(ENTRIES SHOWN)

Lemma mod_wrap a m : 0 < m → 0 ≤ a < 2 * m → a mod m = if a <? m then a else a - m.
Proof.
  intros Hm Ha. destruct (Z.ltb_spec a m).
  - apply Z.mod_small. lia.
  - symmetry. apply Z.mod_unique_pos with 1; lia.
Qed.

(** A buffer cut in three at the end of the data and at the end of the array. *)
Lemma split_three {A} (l : list A) i j :
  (i + j ≤ length l)%nat →
  ∃ a b c, l = a ++ b ++ c ∧ length a = i ∧ length b = j ∧ length c = (length l - i - j)%nat.
Proof.
  intros H. exists (take i l), (take j (drop i l)), (drop (i + j) l).
  rewrite !length_take, !length_drop. split_and!; [|lia..].
  rewrite <- drop_drop, take_drop. symmetry. apply take_drop.
Qed.

(** The data does not wrap: the free space is behind and before it. *)
Lemma push_straight (A B C data : list Z) (n k : nat) :
  (n ≤ length data)%nat → (n ≤ length C + length A)%nat → k = Nat.min n (length C) →
  let buf1 := memcpy_to (A ++ B ++ C) (length A + length B) (take k data) in
  let buf2 := if negb (Nat.eqb k n) then memcpy_to buf1 0 (take (n - k) (drop k data)) else buf1 in
  take (length B + n) (drop (length A) buf2 ++ take (length A) buf2) = B ++ take n data.
Proof.
  intros Hd Hn Hk buf1 buf2.
  assert (Hbuf1 : buf1 = A ++ B ++ take k data ++ drop k C).
  { unfold buf1. rewrite (app_assoc A), memcpy_to_app.
    - rewrite <- app_assoc, length_take. do 4 f_equal. lia.
    - by rewrite length_app.
    - rewrite length_take. lia. }
  unfold buf2. destruct (Nat.eqb_spec k n) as [->|Hne]; simpl.
  - rewrite Hbuf1, drop_app_length, (app_assoc B), <- (app_assoc (B ++ _)).
    apply take_app_length'. rewrite length_app, length_take. lia.
  - assert (k = length C) as Hkc by lia. rewrite Hbuf1, (drop_ge C), app_nil_r by lia.
    assert (Hdd : length (take (n - k) (drop k data)) = (n - k)%nat)
      by (rewrite length_take, length_drop; lia).
    rewrite memcpy_to_spec by (rewrite ?Hdd, ?length_app; simpl; lia).
    simpl. rewrite Hdd, (drop_app_le A), (app_assoc (take (n - k) _)) by lia.
    assert (HlA : length (take (n - k) (drop k data) ++ drop (n - k) A) = length A)
      by (rewrite length_app, Hdd, length_drop; lia).
    rewrite (drop_app_length' _ _ (length A)), (take_app_length' _ _ (length A)) by done.
    rewrite <- !app_assoc, (app_assoc (take k data)).
    rewrite (take_take_drop data k (n - k)). replace (k + (n - k))%nat with n by lia.
    rewrite app_assoc. apply take_app_length'. rewrite length_app, length_take. lia.
Qed.

(** The data wraps: the free space is one block in the middle. *)
Lemma push_wrapped (A M B data : list Z) (n : nat) :
  (n ≤ length data)%nat → (n ≤ length M)%nat →
  let buf := memcpy_to (A ++ M ++ B) (length A) (take n data) in
  take (length B + length A + n) (drop (length A + length M) buf ++ take (length A + length M) buf)
    = (B ++ A) ++ take n data.
Proof.
  intros Hd Hn buf. assert (Hld : length (take n data) = n) by (rewrite length_take; lia).
  assert (Hbuf : buf = A ++ (take n data ++ drop n M) ++ B).
  { unfold buf. rewrite memcpy_to_app; [|done|rewrite length_app; lia].
    rewrite Hld, drop_app_le by lia. by rewrite <- app_assoc. }
  assert (Hl : length (A ++ take n data ++ drop n M) = (length A + length M)%nat)
    by (rewrite !length_app, length_drop; lia).
  rewrite Hbuf, app_assoc, (drop_app_length' _ B), (take_app_length' _ B) by done.
  rewrite !app_assoc. rewrite take_app_le by (rewrite !length_app; lia).
  apply take_ge. rewrite !length_app. lia.
Qed.

(** The contents of a FIFO cut the way the two push lemmas see it. *)
Lemma contents_straight f :
  fifo_wf f → top f + size f < max_size f →
  ∃ A B C, buffer f = A ++ B ++ C ∧ contents f = B ∧ length A = Z.to_nat (top f) ∧
    length B = Z.to_nat (size f) ∧ length C = Z.to_nat (max_size f - top f - size f).
Proof.
  intros (Hm & Hl & Ht & Hs) Hst.
  destruct (split_three (buffer f) (Z.to_nat (top f)) (Z.to_nat (size f)))
    as (A & B & C & HABC & HA & HB & HC); [lia|].
  exists A, B, C. split_and!; try done; [|lia]. unfold contents.
  rewrite HABC, drop_app_length', <- app_assoc by done. apply take_app_length'. done.
Qed.

Lemma contents_wrapped f :
  fifo_wf f → max_size f ≤ top f + size f →
  ∃ A M B, buffer f = A ++ M ++ B ∧ contents f = B ++ A ∧
    length A = Z.to_nat (top f + size f - max_size f) ∧
    length M = Z.to_nat (max_size f - size f) ∧ length B = Z.to_nat (max_size f - top f).
Proof.
  intros (Hm & Hl & Ht & Hs) Hwr.
  destruct (split_three (buffer f) (Z.to_nat (top f + size f - max_size f)) (Z.to_nat (max_size f - size f)))
    as (A & M & B & HAMB & HA & HM & HB); [lia|].
  exists A, M, B. split_and!; try done; [|lia]. unfold contents.
  rewrite HAMB, (app_assoc A).
  rewrite (drop_app_length' (A ++ M)), (take_app_length' (A ++ M)) by (rewrite length_app; lia).
  rewrite app_assoc. apply take_app_length'. rewrite length_app. lia.
Qed.

(** The empty room case: nothing is pushed. *)
Lemma push_none f data nb :
  fifo_wf f → 0 ≤ nb → Z.min nb (max_size f - size f) ≤ 0 →
  cfifo_push f data nb = f ∧
  Spec.push (max_size f) (contents f) data nb = contents f.
Proof.
  intros Hwf Hnb Hmin. pose proof Hwf as (Hm & Hl & Ht & Hs).
  unfold cfifo_push, Spec.push. rewrite contents_length by done.
  rewrite u32_small, Z2Nat.id by lia. split.
  - destruct (Z.ltb_spec (max_size f - size f) nb).
    + destruct (Z.ltb_spec 0 (max_size f - size f)); [lia|done].
    + destruct (Z.ltb_spec 0 nb); [lia|done].
  - replace (Z.to_nat (Z.min nb (max_size f - size f))) with 0%nat by lia.
    by rewrite take_0, app_nil_r.
Qed.

Lemma if_lt_min a b : (if a <? b then a else b) = Z.min a b.
Proof. destruct (Z.ltb_spec a b); lia. Qed.

Lemma to_nat_eqb a b : 0 ≤ a → 0 ≤ b → (a =? b) = Nat.eqb (Z.to_nat a) (Z.to_nat b).
Proof. intros. destruct (Z.eqb_spec a b), (Nat.eqb_spec (Z.to_nat a) (Z.to_nat b)); lia. Qed.

(** What [cfifo_push] does when there is something to push, branch by branch. *)
Lemma push_unfold f data nb n :
  fifo_wf f → 0 ≤ nb → n = Z.min nb (max_size f - size f) → 0 < n →
  cfifo_push f data nb =
    mk_fifo (max_size f) (top f) (size f + n)
      (if top f + size f <? max_size f then
         let k := Nat.min (Z.to_nat n) (Z.to_nat (max_size f - top f - size f)) in
         let buf1 := memcpy_to (buffer f) (Z.to_nat (top f) + Z.to_nat (size f)) (take k data) in
         if negb (Nat.eqb k (Z.to_nat n))
         then memcpy_to buf1 0 (take (Z.to_nat n - k) (drop k data)) else buf1
       else memcpy_to (buffer f) (Z.to_nat (top f + size f - max_size f)) (take (Z.to_nat n) data)).
Proof.
  intros (Hm & Hl & Ht & Hs) Hnb Hn Hpos. unfold cfifo_push.
  rewrite (u32_small (max_size f - size f)), if_lt_min, Z.min_comm, <- Hn by lia.
  destruct (Z.ltb_spec 0 n); [|lia].
  rewrite (u32_small (top f + size f)), (u32_small (size f + n)), mod_wrap by lia.
  unfold memcpy_from. rewrite !drop_0. f_equal.
  destruct (Z.ltb_spec (top f + size f) (max_size f)).
  - destruct (Z.leb_spec (top f) (top f + size f)); [|lia].
    rewrite u32_small, if_lt_min by lia.
    rewrite to_nat_eqb, <- Z.sub_add_distr, Z2Nat.inj_sub, Z2Nat.inj_add by lia.
    by rewrite !Z2Nat.inj_min.
  - by destruct (Z.leb_spec (top f) (top f + size f - max_size f)); [lia|].
Qed.

Lemma cfifo_push_ok f data nb :
  fifo_wf f → 0 ≤ nb < 2 ^ 32 → nb ≤ Z.of_nat (length data) →
  contents (cfifo_push f data nb) = Spec.push (max_size f) (contents f) data nb ∧
  fifo_wf (cfifo_push f data nb) ∧ max_size (cfifo_push f data nb) = max_size f.
Proof.
  intros Hwf Hnb Hdata. pose proof Hwf as (Hm & Hl & Ht & Hs).
  remember (Z.min nb (max_size f - size f)) as n eqn:Hn.
  destruct (decide (n ≤ 0)) as [Hn0|Hn0].
  { destruct (push_none f data nb Hwf) as [-> ->]; [lia..|done]. }
  rewrite (push_unfold f data nb n) by (done || lia).
  unfold Spec.push. rewrite contents_length, Z2Nat.id, <- Hn by (done || lia).
  split_and!; [|split_and!; simpl; try lia|done].
  - unfold contents at 1. simpl.
    destruct (Z.ltb_spec (top f + size f) (max_size f)).
    + destruct (contents_straight f Hwf) as (A & B & C & HABC & Hc & HA & HB & HC); [done|].
      rewrite Hc, HABC, Z2Nat.inj_add, <- HA, <- HB by lia.
      apply push_straight; lia.
    + destruct (contents_wrapped f Hwf) as (A & M & B & HAMB & Hc & HA & HM & HB); [done|].
      rewrite Hc, HAMB, <- HA.
      replace (Z.to_nat (size f + n)) with (length B + length A + Z.to_nat n)%nat by lia.
      replace (Z.to_nat (top f)) with (length A + length M)%nat by lia.
      apply push_wrapped; lia.
  - by destruct (top f + size f <? max_size f); [case_match|]; rewrite ?memcpy_to_length.
Qed.

Lemma pop_unfold f nb n :
  fifo_wf f → 0 ≤ nb → n = Z.min nb (size f) → 0 < n →
  cfifo_pop f nb =
    (take (Z.to_nat n) (contents f),
     mk_fifo (max_size f) (if top f + n <? max_size f then top f + n else top f + n - max_size f)
       (size f - n) (buffer f)).
Proof.
  intros Hwf Hnb Hn Hpos. pose proof Hwf as (Hm & Hl & Ht & Hs). unfold cfifo_pop.
  rewrite if_lt_min, Z.min_comm, <- Hn. destruct (Z.ltb_spec 0 n); [|lia].
  rewrite (u32_small (top f + n - 1)), (mod_wrap (top f + n - 1)) by lia.
  rewrite !(u32_small (size f - n)), (u32_small (max_size f - top f)) by lia.
  rewrite if_lt_min, to_nat_eqb by lia. unfold memcpy_from, contents. rewrite drop_0, take_take.
  replace (Z.to_nat n `min` Z.to_nat (size f))%nat with (Z.to_nat n) by lia.
  destruct (Z.ltb_spec (top f + n - 1) (max_size f)) as [Hlt|Hge].
  - destruct (Z.ltb_spec (top f + n - 1) (top f)); [lia|].
    rewrite u32_small by lia. f_equal; [|f_equal].
    + rewrite take_app_le; [done|]. rewrite length_drop. lia.
    + replace (top f + n - 1 + 1) with (top f + n) by lia. apply mod_wrap; lia.
  - destruct (Z.ltb_spec (top f + n - 1 - max_size f) (top f)); [|lia].
    rewrite u32_small, mod_wrap by lia.
    destruct (Z.ltb_spec (top f + n) (max_size f)); [lia|].
    destruct (Z.ltb_spec (top f + n - 1 - max_size f + 1) (max_size f)); [|lia].
    f_equal; [|f_equal; lia].
    rewrite Z.min_r by lia. destruct (Nat.eqb_spec (Z.to_nat (max_size f - top f)) (Z.to_nat n)); [lia|].
    simpl. rewrite take_app_ge by (rewrite length_drop; lia).
    rewrite (take_ge (drop _ _)) by (rewrite length_drop; lia).
    rewrite take_take, length_drop. do 2 f_equal. lia.
Qed.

(End ENTRIES SHOWN)

* **EXERCISE REQUIREMENTS**:
All lines with the word "else" must be located in the data and copied.

* **SOLUTION FOR THIS EXERCISE**:
Lemma mod_wrap a m : 0 < m → 0 ≤ a < 2 * m → a mod m = if a <? m then a else a - m.
  let buf2 := if negb (Nat.eqb k n) then memcpy_to buf1 0 (take (n - k) (drop k data)) else buf1 in
Lemma if_lt_min a b : (if a <? b then a else b) = Z.min a b.
         then memcpy_to buf1 0 (take (Z.to_nat n - k) (drop k data)) else buf1
       else memcpy_to (buffer f) (Z.to_nat (top f + size f - max_size f)) (take (Z.to_nat n) data)).
     mk_fifo (max_size f) (if top f + n <? max_size f then top f + n else top f + n - max_size f)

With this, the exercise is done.